The answer to workers' problems will not come through increasing subsidies to private industry, tariffs and quotas on foreign goods or protecting Australian-based capitalist operations.
Instead, we must reject the neoliberal policies of Abbott and the BCA, which use the myth of the international free market to allow industries to close down and thousands of jobs to be lost in affected regions.
We must demand corporations and governments open the books on company operations, bringing to light the secret deals between governments and business and real profits and losses, including profit shifting and tax dodges. Then the workers can see for themselves the reality of private industry scams.

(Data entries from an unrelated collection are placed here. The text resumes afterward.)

Lemma le16_at l x rest : 0 <= x < 65536 -> get_unaligned_le16 (l ++ enc le16 x ++ rest) (length l) = x.
Proof.
  intros Hx. unfold get_unaligned_le16, byte_at. cbn [enc le16]. rewrite (lookup_app_r l _ (length l)), (lookup_app_r l _ (length l + 1)) by lia. rewrite Nat.sub_diag. replace (length l + 1 - length l)%nat with 1%nat by lia.
  cbn. rewrite u8_shift by lia. unfold u8. Z.to_euclidean_division_equations; lia.
Qed.

Section image.
Context (hw : eep_hw) (read : eeprom_read_op) (m : Z -> Z) (top : Z) `{!Reader read m top}.

Lemma restore_loop_image bs fill : fill = 0 \/ fill = 255 -> Forall block_ok bs -> forall n cptr word mptr,
  span m cptr (length (image bs fill)) = image bs fill -> Z.of_nat (length (image bs fill)) - 1 <= cptr <= top ->
  length word = 2048%nat -> length mptr = Z.to_nat mdata_size -> (length bs <= n)%nat ->
  restore_loop hw read n cptr word mptr = Ok (cptr - (Z.of_nat (length (image bs fill)) - 4), fold_left apply_block bs mptr).
Proof.
  intros Hfill Hbs. induction Hbs as [|b bs Hb Hbs IH]; intros n cptr word mptr Hs Hc Hw Hm Hn.
  - cbn [fold_left]. unfold image in *. cbn [fmap list_fmap concat app] in *. rewrite length_replicate in *. rewrite Z.sub_diag, Z.sub_0_r.
    destruct n as [|n]; [done|]. cbn [restore_loop]. unfold COMP_HDR_LEN. rewrite reads by lia. cbn [obind negb]. change (Z.to_nat 4) with 4%nat. rewrite Hs.
    by rewrite fill_not_seen.
  - assert (image (b :: bs) fill = block_image b ++ image bs fill) as Himg by (unfold image; cbn [fmap list_fmap concat]; by rewrite <- app_assoc).
    rewrite Himg in *. apply span_split in Hs as [Hs1 Hs2]. rewrite length_app in Hc |- *. pose proof (block_image_length b) as Hbl.
    destruct n as [|n]; [cbn in Hn; lia|]. cbn [length] in Hn. cbn [restore_loop fold_left]. unfold COMP_HDR_LEN, COMP_CKSUM_LEN.
    rewrite reads by lia. cbn [obind negb]. change (Z.to_nat 4) with 4%nat.
    assert (span m cptr 4 = comp_hdr_pack (block_hdr b)) as Hh.
    { unfold block_image in Hs1. by apply span_split in Hs1 as [? _]. }
    rewrite Hh, block_hdr_seen by done. cbn [negb]. rewrite (hdr_roundtrip _ _ (block_hdr_ok b Hb)). change (h_length (block_hdr b)) with (block_len b).
    change (h_code (block_hdr b)) with _CompressBlock. change (h_reference (block_hdr b)) with (b_ref b).
    pose proof Hb as (_ & Hlen & _). assert (0 <= block_len b) as H0 by (unfold block_len; lia).
    assert (bad_length hw (block_len b) = false) as ->.
    { unfold bad_length. rewrite (proj2 (Z.leb_gt 1024 _)) by lia. rewrite (proj2 (Z.ltb_ge _ _)) by (unfold EEPROM_DATA_LEN_9485; lia). by destruct (eep_9485 hw). }
    assert (Z.to_nat (4 + block_len b + 2) = length (block_image b)) as Hcount by (unfold block_len in *; lia).
    assert (length (comp_hdr_pack (block_hdr b) ++ drop 4 word) = 2048%nat) as Hw1 by (rewrite length_app, pack_length, length_drop; lia).
    rewrite reads by (unfold block_len in *; lia). cbn [obind]. rewrite Hcount, Hs1. set (word2 := drop (length (block_image b)) _).
    assert (length word2 = 2048 - length (block_image b))%nat as Hw2 by (unfold word2; rewrite length_drop; lia). clearbody word2.
    assert (block_image b ++ word2 = comp_hdr_pack (block_hdr b) ++ body b ++ enc le16 (ar9300_comp_cksum (body b) (block_len b)) ++ word2) as Hwd
      by (unfold block_image; by rewrite <- !app_assoc).
    assert (ar9300_comp_cksum (drop 4 (block_image b ++ word2)) (block_len b) = ar9300_comp_cksum (body b) (block_len b)) as ->.
    { rewrite Hwd. change 4%nat with (length (comp_hdr_pack (block_hdr b))). rewrite drop_app_length. unfold ar9300_comp_cksum, block_len. rewrite Nat2Z.id, take_app_length. by rewrite take_ge. }
    assert (get_unaligned_le16 (block_image b ++ word2) (Z.to_nat (4 + block_len b)) = ar9300_comp_cksum (body b) (block_len b)) as ->.
    { rewrite Hwd, app_assoc. replace (Z.to_nat (4 + block_len b)) with (length (comp_hdr_pack (block_hdr b) ++ body b)) by (rewrite length_app, pack_length; unfold block_len; lia).
      apply le16_at, cksum_range. }
    rewrite Z.eqb_refl, Hwd, decision_block by done. cbn [obind]. rewrite <- Hwd.
    replace (cptr - (4 + block_len b + 2)) with (cptr - Z.of_nat (length (block_image b))) by (unfold block_len; lia).
    rewrite IH; [do 2 f_equal; lia|done|lia|rewrite length_app; lia| |lia].
    unfold apply_block. apply apply_patches_length; [by destruct Hb|lia|by apply block_base_length].
Qed.

(** The image is found at the first place and restored. *)
Lemma restore_image bs fill : fill = 0 \/ fill = 255 -> bs <> [] -> Forall block_ok bs -> (length bs <= MSTATE)%nat -> word_alloc hw = true ->
  forall base rest, probes hw = (read, base) :: rest -> span m base (length (image bs fill)) = image bs fill ->
  Z.of_nat (length (image bs fill)) - 1 <= base <= top ->
  forall eep, restore_blocks hw eep = Ok (base - (Z.of_nat (length (image bs fill)) - 4), fold_left apply_block bs (eep_bytes ar9300_default)).
Proof.
  intros Hfill Hne Hbs Hn Ha base rest Hp Hs Hb eep. unfold restore_blocks. rewrite Ha, Hp. cbn [negb probe]. unfold ar9300_check_eeprom_header.
  destruct bs as [|b bs]; [done|]. inversion Hbs as [|? ? Hb1 _]; subst.
  assert (span m base 4 = comp_hdr_pack (block_hdr b)) as Hh.
  { unfold image, block_image in Hs. cbn [fmap list_fmap concat] in Hs. rewrite <- !app_assoc in Hs. by apply span_split in Hs as [? _]. }
  assert (4 <= length (image (b :: bs) fill))%nat by (unfold image; rewrite length_app, length_replicate; lia).
  rewrite reads by (rewrite ?length_replicate; lia). cbn [obind andb]. change (Z.to_nat 4) with 4%nat. rewrite Hh, block_hdr_seen by done. cbn [obind].
  apply restore_loop_image; try done.
Qed.
End image.

(** C15. The calibration data is restored exactly: when the words of the EEPROM
    can be read and hold the image of any blocks that the format can express, the
    driver ends with what these blocks make of the default structure, and with the
    address of the end of the chain. *)
Theorem eeprom_restored hw w bs fill base eep :
  use_flash hw = false -> word_alloc hw = true -> fill = 0 \/ fill = 255 -> bs <> [] -> Forall block_ok bs -> (length bs <= MSTATE)%nat ->
  base = (if eep_9485 hw then AR9300_BASE_ADDR_4K else if eep_9330 hw then AR9300_BASE_ADDR_512 else AR9300_BASE_ADDR) ->
  (forall off, 0 <= off <= base / 2 -> ath9k_hw_nvram_read (nvram hw) off = Ok (Some (w off)) /\ in_u16 (w off)) ->
  span (byte_of_words 2 w) base (length (image bs fill)) = image bs fill -> Z.of_nat (length (image bs fill)) - 1 <= base ->
  ar9300_eeprom_restore_internal hw eep =
    Ok (base - (Z.of_nat (length (image bs fill)) - 4), fold_left apply_block bs (eep_bytes ar9300_default)).
Proof.
  intros Hf Ha Hfill Hne Hbs Hn -> Hw Hs Hb. set (base := if eep_9485 hw then _ else _) in *. unfold ar9300_eeprom_restore_internal. rewrite Hf.
  assert (0 <= base < AR9300_EEPROM_SIZE - 1) by (unfold base; by destruct (eep_9485 hw), (eep_9330 hw)).
  pose proof (read_eeprom_reads (nvram hw) w base ltac:(lia) Hw) as Hr.
  by apply (restore_image hw (ar9300_read_eeprom (nvram hw)) (byte_of_words 2 w) base bs fill Hfill Hne Hbs Hn Ha base _ eq_refl Hs).
Qed.

(** The structure and its bytes correspond: every structure with fields in
    their ranges is read back from its 1088 bytes, and every 1088 bytes are the
    bytes of such a structure. *)
Theorem eeprom_layout e l : cvalid ar9300_eeprom_c e = true -> length l = 1088%nat -> bytes_ok l ->
  length (eep_bytes e) = 1088%nat /\ bytes_ok (eep_bytes e) /\ dec ar9300_eeprom_c (eep_bytes e) = e /\
  cvalid ar9300_eeprom_c (dec ar9300_eeprom_c l) = true /\ eep_bytes (dec ar9300_eeprom_c l) = l.
Proof.
  intros He Hl Hb. rewrite <- eeprom_size in Hl |- *. unfold eep_bytes. split_and!; [by apply enc_size|by apply enc_bytes|by apply dec_enc|by apply dec_valid|by apply enc_dec].
Qed.

(** * Any content *)

(** Reads that never leave the buffer nor go below the address 0, with the bytes
    of the buffer. *)
Class SafeReader (read : eeprom_read_op) : Prop :=
  read_safe address buffer count : (Z.to_nat count <= length buffer)%nat -> bytes_ok buffer -> 1 <= count -> count - 1 <= address ->
    exists ok buffer', read address buffer count = Ok (ok, buffer') /\ length buffer' = length buffer /\ bytes_ok buffer'.

(** The range check that the code means to do: the bytes are read downwards. *)
Definition guarded (read : eeprom_read_op) : eeprom_read_op :=
  fun address buffer count => if count - 1 <=? address then read address buffer count else Ok (false, buffer).

Lemma put_safe bs pos mptr : bytes_ok bs -> bytes_ok mptr -> (pos + length bs <= length mptr)%nat ->
  exists mptr', put bs pos mptr = Ok mptr' /\ length mptr' = length mptr /\ bytes_ok mptr'.
Proof.
  intros Hbs Hm Hl. unfold put. rewrite (proj2 (Nat.leb_le _ _)) by done. eexists. split; [done|]. split.
  - rewrite !length_app, length_take, length_drop. lia.
  - apply Forall_app; split; [by apply Forall_take|]. apply Forall_app; split; [done|by apply Forall_drop].
Qed.

(** The uncompression writes inside the structure, whatever the block holds,
    when 257 bytes after the block belong to the buffer. *)
Lemma uncompress_safe fuel : forall block size it spot mptr, bytes_ok block -> bytes_ok mptr -> length mptr = Z.to_nat mdata_size ->
  0 <= it -> 0 <= spot -> size + 257 <= Z.of_nat (length block) -> size - it <= Z.of_nat fuel ->
  exists ok mptr', uncompress_loop fuel mdata_size block size it spot mptr = Ok (ok, mptr') /\ length mptr' = Z.to_nat mdata_size /\ bytes_ok mptr'.
Proof.
  induction fuel as [|fuel IH]; intros block size it spot mptr Hb Hm Hl Hi Hs Hsz Hf; cbn [uncompress_loop].
  - rewrite (proj2 (Z.leb_le _ _)) by lia. by do 2 eexists.
  - destruct (Z.leb_spec size it); [by do 2 eexists|].
    destruct (lookup_lt_is_Some_2 block (Z.to_nat it)) as [o Ho]; [lia|]. destruct (lookup_lt_is_Some_2 block (Z.to_nat (it + 1))) as [len Hlen]; [lia|]. rewrite Ho, Hlen.
    assert (in_u8 o /\ in_u8 len) as [Bo Bl] by (unfold bytes_ok in Hb; rewrite Forall_lookup in Hb; split; by eapply Hb). unfold in_u8 in *.
    destruct (Z.ltb_spec 0 len); [|apply IH; lia || done].
    destruct ((0 <=? spot + o) && (spot + o + len <=? mdata_size)) eqn:Ec; [|by do 2 eexists]. apply andb_prop in Ec as [_ Ec%Z.leb_le].
    set (bs := take _ _). assert (length bs = Z.to_nat len) as Hbs by (unfold bs; rewrite length_take, length_drop; lia). rewrite (proj2 (Nat.ltb_ge _ _)) by lia.
    destruct (put_safe bs (Z.to_nat (spot + o)) mptr) as (mptr' & -> & Hl' & Hm'); [unfold bs; by apply Forall_take, Forall_drop|done|rewrite Hl; unfold mdata_size in *; lia|].
    cbn [obind]. apply IH; done || lia.
Qed.

Lemma decision_safe code reference mptr word len : bytes_ok mptr -> length mptr = Z.to_nat mdata_size -> bytes_ok word -> length word = 2048%nat -> 0 <= len <= 1088 ->
  exists r mptr', ar9300_compress_decision code reference mptr word len = Ok (r, mptr') /\ length mptr' = Z.to_nat mdata_size /\ bytes_ok mptr'.
Proof.
  intros Hm Hl Hw Hwl Hlen. unfold ar9300_compress_decision.
  assert (mdata_size = 1088) as Hsz by (unfold mdata_size; by rewrite eeprom_size).
  destruct (code =? _CompressNone).
  { destruct (Z.eqb_spec len mdata_size) as [->|]; cbn [negb]; [|by do 2 eexists].
    destruct (put_safe (take (Z.to_nat mdata_size) (drop 4 word)) 0 mptr) as (mptr' & -> & Hl' & Hm');
      [by apply Forall_take, Forall_drop|done|rewrite length_take, length_drop, Hl; lia|]. cbn [obind]. do 2 eexists. split_and!; [done|by rewrite Hl'|done]. }
  destruct (code =? _CompressBlock); [|by do 2 eexists].
  assert (forall m, bytes_ok m -> length m = Z.to_nat mdata_size -> exists r mptr',
    obind (ar9300_uncompress_block m mdata_size (drop 4 word) len) (fun '(_, mptr) => Ok (0, mptr)) = Ok (r, mptr') /\ length mptr' = Z.to_nat mdata_size /\ bytes_ok mptr') as Hu.
  { intros m Hb Hml. unfold ar9300_uncompress_block.
    destruct (uncompress_safe (Z.to_nat len) (drop 4 word) len 0 0 m) as (ok & mptr' & -> & H1 & H2); [by apply Forall_drop|done|done|lia|lia|rewrite length_drop; lia|lia|].
    cbn [obind]. by do 2 eexists. }
  destruct (reference =? 0); [by apply Hu|]. destruct (ar9003_eeprom_struct_find_by_id reference) as [e|] eqn:E; [|by do 2 eexists].
  pose proof (find_valid _ _ E) as Hv. apply Hu; [by apply enc_bytes|by apply eep_bytes_length].
Qed.

Lemma length_field word : bytes_ok word -> 0 <= h_length (ar9300_comp_hdr_unpack word).
Proof.
  intros H. cbn [h_length ar9300_comp_hdr_unpack]. pose proof (bytes_nth word 1 H). pose proof (bytes_nth word 2 H).
  apply Z.lor_nonneg. split; apply Z.land_nonneg; right; done.
Qed.

(** C31. Whatever the memory holds, the restored structure stays inside its 1088
    bytes and every access to the buffers is in bounds, when the bytes below the
    address 0 are never asked for. *)
Theorem restore_safe hw read `{!SafeReader read} n : forall cptr word mptr, bytes_ok word -> length word = 2048%nat ->
  bytes_ok mptr -> length mptr = 1088%nat ->
  exists r mptr', restore_loop hw (guarded read) n cptr word mptr = Ok (r, mptr') /\ length mptr' = 1088%nat /\ bytes_ok mptr'.
Proof.
  assert (Z.to_nat mdata_size = 1088%nat) as Hsz by (unfold mdata_size; rewrite eeprom_size; done). rewrite <- !Hsz.
  induction n as [|n IH]; intros cptr word mptr Hw Hwl Hm Hl; cbn [restore_loop]; [by do 2 eexists|].
  assert (forall c buf, bytes_ok buf -> length buf = 2048%nat -> 1 <= c <= 2048 ->
    exists ok buf', guarded read cptr buf c = Ok (ok, buf') /\ length buf' = 2048%nat /\ bytes_ok buf') as Hr.
  { intros c buf Hb Hbl Hc. unfold guarded. destruct (Z.leb_spec (c - 1) cptr); [|by do 2 eexists]. rewrite <- Hbl. apply read_safe; [lia|done|lia|lia]. }
  destruct (Hr COMP_HDR_LEN word Hw Hwl) as (ok & word1 & -> & Hl1 & Hb1); [unfold COMP_HDR_LEN; lia|]. cbn [obind]. destruct ok; cbn [negb]; [|by do 2 eexists].
  destruct (ar9300_check_header word1); cbn [negb]; [|by do 2 eexists].
  pose proof (length_field word1 Hb1) as H0. set (h := ar9300_comp_hdr_unpack word1) in *. clearbody h.
  destruct (bad_length hw (h_length h)) eqn:Eb; [by apply IH|].
  assert (h_length h <= 1088) as H1.
  { unfold bad_length, EEPROM_DATA_LEN_9485 in Eb. destruct (eep_9485 hw); cbn [negb andb orb] in Eb; [apply Z.ltb_ge in Eb; lia|]. rewrite orb_false_r in Eb. apply Z.leb_gt in Eb. lia. }
  destruct (Hr (COMP_HDR_LEN + h_length h + COMP_CKSUM_LEN) word1 Hb1 Hl1) as (ok2 & word2 & -> & Hl2 & Hb2); [unfold COMP_HDR_LEN, COMP_CKSUM_LEN; lia|]. cbn [obind].
  destruct (ar9300_comp_cksum (drop 4 word2) (h_length h) =? _).
  - destruct (decision_safe (h_code h) (h_reference h) mptr word2 (h_length h)) as (r & mptr' & -> & Hl' & Hm'); [done..|]. cbn [obind]. by apply IH.
  - cbn [obind]. by apply IH.
Qed.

Secondly, we need to reject both calls for more subsidies to private business, and the "sink or swim" neoliberal agenda of the Abbott regime and its BCA backers. Any government support for private industry should, at a minimum, require matching public equity or ownership in the operations of the company concerned.
Thirdly, unions and working people need to raise the call for the nationalisation of companies like SPC Ardmona, which are threatening to close down and throw thousands into unemployment. These industries should be placed under community and workers' control, to ensure that the interests of employees and the people of the area are fully represented.
In the case of SPC Ardmona, the company could be placed under public ownership, with a board of management elected from the Goulburn Valley community, together with strong participation by unions and workers and representation from local fruitgrowers. Profits could be shared between community interests and the public purse.
Such an alternative option to ownership by a corporate giant could be debated, along with the kind of co-operative model being practised in other countries, including in Venezuela, where the socialist government is promoting a widespread co-operative network, particularly in rural and regional areas of the country.
With the Abbott government and its Coalition state counterparts on an all-out offensive against unions and workers' rights, and determined to slash the public sector, with privatisation and business profits the central aim, it is time the union and workers' movement mobilised to defend their interests.
Let's begin to take back the ill-gotten wealth of big business, and put key industries in public hands, under community and worker control.